Thursday, February 2, 2012

It has come to your attention:

Cockroaches and Bic Pens will be the only things remaining after the apocalypse.

The asshole who coined the term ‘team-member’ should be afflicted with oral herpes. Being called a team-member doesn’t boost anyone’s morale when they’re working the graveyard shift for minimum wage at the mayonnaise bottling plant four miles off the bus line.

I’ll bet there are some language geeks who enjoy bondage as much for the opportunity to create inventive safe words as the gimp suits. What shall we select tonight, dear? We’ve already used palindromes during the candle wax phase…

There are to be no more niche musical genres. Something that’s championed by all of seven horribly isolated, horny music critics does not deserve a place in the verbiage. Sorry, but it’s a guy with a laptop adding echo effects to his coughing fit, it isn’t Dubstep.

The next time I’m required to surrender my pride to a drug test, I’m going to insist that the urologist not only hold my dick while I pee, but move it around in a circular motion to parts of the ‘Rent’ soundtrack.

If increasing portions of my paychecks go to the military, I want a say in what kinds of weapons they make.

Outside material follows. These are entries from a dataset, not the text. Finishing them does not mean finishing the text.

(** Every position is the [gid] of the lane the launch geometry gives
    it. *)
Lemma lane_of_position (BLOCKSIZE g : Z) :
  0 < BLOCKSIZE -> 0 <= g <= INT_MAX ->
  to_int (to_uint ((g / BLOCKSIZE) * BLOCKSIZE + g mod BLOCKSIZE)) = g.
Proof.
  intros Hb Hg. unfold INT_MAX in Hg.
  replace (g / BLOCKSIZE * BLOCKSIZE + g mod BLOCKSIZE) with g
    by (rewrite (Z.div_mod g BLOCKSIZE) at 1 by lia; lia).
  unfold to_uint. rewrite Z.mod_small by lia.
  apply to_int_small. unfold INT_MIN, INT_MAX. lia.
Qed.

End Csr2csc.

(** * The claims settled across element types *)

Section Totals.
Context {T : Type} `{Scalar T} `{Runtime}.

Hypothesis failures_are_reported :
  forall e, e <> hipSuccess ->
            get_rocsparse_status_for_hip_status e <> rocsparse_status_success.

Lemma nnz_success_valid (h : _rocsparse_handle) (dir : rocsparse_direction) (m n : Z)
    (descr : rocsparse_mat_descr) (A : pointer) (ld : Z) (out total : pointer) (w w' : world T) :
  call (rocsparse_nnz_impl (Some h) dir m n descr A ld out total) w
  = Some (rocsparse_status_success, w') ->
  (dir = rocsparse_direction_row \/ dir = rocsparse_direction_column)
  /\ 0 <= m /\ 0 <= n /\ m <= ld.
Proof.
  unfold rocsparse_nnz_impl.
  destruct (negb (rocsparse_direction_row =? dir) && negb (rocsparse_direction_column =? dir))
    eqn:Hdir; [discriminate|].
  destruct ((m <? 0) || (n <? 0) || (ld <? m)) eqn:Hsz; [discriminate|].
  intros _. split; [apply direction_cases; exact Hdir|].
  apply orb_false_elim in Hsz. destruct Hsz as [Hsz Hld].
  apply orb_false_elim in Hsz. destruct Hsz as [Hm Hn].
  apply Z.ltb_ge in Hm, Hn, Hld. lia.
Qed.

I wouldn’t even have to be on the panda bear-mounted laser canon design team, but I should at least get to vote on what kind of stealth helicopters they fly.

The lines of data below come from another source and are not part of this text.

(** ** Python string methods *)

Fixpoint str_map (f : ascii -> ascii) (s : string) : string :=
  match s with
  | EmptyString => EmptyString
  | String c s' => String (f c) (str_map f s')
  end.

(** [str.lower] *)
Definition py_lower (s : string) : string := str_map lower_char s.

Fixpoint lstrip_sp (s : string) : string :=
  match s with
  | String c s' => if is_space c then lstrip_sp s' else s
  | EmptyString => EmptyString
  end.

Definition rev_str (s : string) : string :=
  string_of_list_ascii (rev (list_ascii_of_string s)).

(** [str.strip()] *)
Definition py_strip (s : string) : string := rev_str (lstrip_sp (rev_str (lstrip_sp s))).

(** [str.split()]: maximal runs of non-space characters. *)
Fixpoint split_go (s : string) (cur : string) (acc : list string) : list string :=
  match s with
  | EmptyString => rev (if String.eqb cur "" then acc else rev_str cur :: acc)
  | String c s' =>
      if is_space c
      then split_go s' "" (if String.eqb cur "" then acc else rev_str cur :: acc)
      else split_go s' (String c cur) acc
  end.
Definition py_split (s : string) : list string := split_go s "" [].

(** [sep.join(xs)] *)
Fixpoint py_join (sep : string) (xs : list string) : string :=
  match xs with
  | [] => ""
  | [x] => x
  | x :: xs' => x ++ sep ++ py_join sep xs'
  end.

(** [str.title]: a cased character is upper-cased when the previous
    character is not cased, lower-cased otherwise. *)
Fixpoint title_go (prev_cased : bool) (s : string) : string :=
  match s with
  | EmptyString => EmptyString
  | String c s' =>
      String (if prev_cased then lower_char c else upper_char c) (title_go (is_alpha c) s')
  end.
Definition py_title (s : string) : string := title_go false s.

(** [s[a:b]] *)
Definition slice (s : list ascii) (a b : nat) : string :=
  string_of_list_ascii (firstn (b - a) (skipn a s)).

(** Lexicographic order on code points, as Python compares [str]. *)
Fixpoint str_ltb (a b : string) : bool :=
  match a, b with
  | EmptyString, EmptyString => false
  | EmptyString, String _ _ => true
  | String _ _, EmptyString => false
  | String x a', String y b' =>
      if code x <n code y then true
      else if code y <n code x then false
      else str_ltb a' b'
  end.

Fixpoint insert_str (x : string) (l : list string) : list string :=
  match l with
  | [] => [x]
  | y :: l' => if str_ltb y x then y :: insert_str x l' else x :: l
  end.
(** [sorted(xs)] on strings *)
Definition sort_strs (l : list string) : list string := fold_right insert_str [] l.

(** [sorted(set(xs))] *)
Definition sorted_set (l : list string) : list string :=
  sort_strs (nodup string_dec l).

(** ** Python's [re]: a backtracking matcher

    A regular expression is matched as Python's engine does: alternatives and
    greedy repetitions are tried in priority order and the first successful
    path is the match.  [mt] is written in continuation-passing style; the
    [fuel] argument bounds the recursion and [search] supplies enough of it. *)

Inductive regex : Type :=
| Cls (p : ascii -> bool)        (** one character satisfying [p] *)
| Cat (r1 r2 : regex)
| Alt (r1 r2 : regex)            (** [r1|r2], [r1] first *)
| Star (r : regex)               (** greedy [r*] *)
| Grp (n : nat) (r : regex)      (** capturing group [n] *)
| WordB                          (** [\b] *)
| Bol                            (** [^] *)
| Eol                            (** [$] *)
| NegAhead (r : regex)           (** [(?!r)] *)
| Eps.

Fixpoint re_size (r : regex) : nat :=
  match r with
  | Cat a b | Alt a b => S (re_size a + re_size b)
  | Star a | Grp _ a | NegAhead a => S (re_size a)
  | _ => 1
  end.

Definition caps := list (nat * (nat * nat)).

Definition word_at (s : list ascii) (i : nat) : bool :=
  match nth_error s i with Some c => is_word c | None => false end.

Definition at_word_boundary (s : list ascii) (i : nat) : bool :=
  let before := match i with 0 => false | S j => word_at s j end in
  xorb before (word_at s i).

Definition at_eol (s : list ascii) (i : nat) : bool :=
  (i =n length s)
  || ((S i =n length s) && match nth_error s i with
                           | Some c => code c =n 10 | None => false end).

Fixpoint mt (fuel : nat) (s : list ascii) (r : regex) (i : nat) (cp : caps)
  (k : nat -> caps -> option (nat * caps)) : option (nat * caps) :=
  match fuel with
  | O => None
  | S f =>
    match r with
    | Cls p =>
        match nth_error s i with
        | Some c => if p c then k (S i) cp else None
        | None => None
        end
    | Cat r1 r2 => mt f s r1 i cp (fun j c => mt f s r2 j c k)
    | Alt r1 r2 =>
        match mt f s r1 i cp k with
        | Some x => Some x
        | None => mt f s r2 i cp k
        end
    | Star r1 =>
        match mt f s r1 i cp (fun j c => if j =n i then None else mt f s (Star r1) j c k) with
        | Some x => Some x
        | None => k i cp
        end
    | Grp n r1 => mt f s r1 i cp (fun j c => k j ((n, (i, j)) :: c))
    | WordB => if at_word_boundary s i then k i cp else None
    | Bol => if i =n 0 then k i cp else None
    | Eol => if at_eol s i then k i cp else None
    | NegAhead r1 =>
        match mt f s r1 i cp (fun j c => Some (j, c)) with
        | Some _ => None
        | None => k i cp
        end
    | Eps => k i cp
    end
  end.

The first guy I talked to during orientation not only participates in Renaissance Festivals, but in his abundant free time does comedy improv and makes chainmail; yet another reason why I do not play the lottery.

Sudafed used to work really well for nasal congestion. Its replacement ingredient not only doesn’t work, but has been shown to actually cause stuffiness. Instead of making me visit the doctor with no health insurance to get a fucking prescription for a box of something that will allow me to breathe, put it back on the shelves, and keep track of anybody who twitches, has a P.O. Box and always asks if anyone watches the security tapes.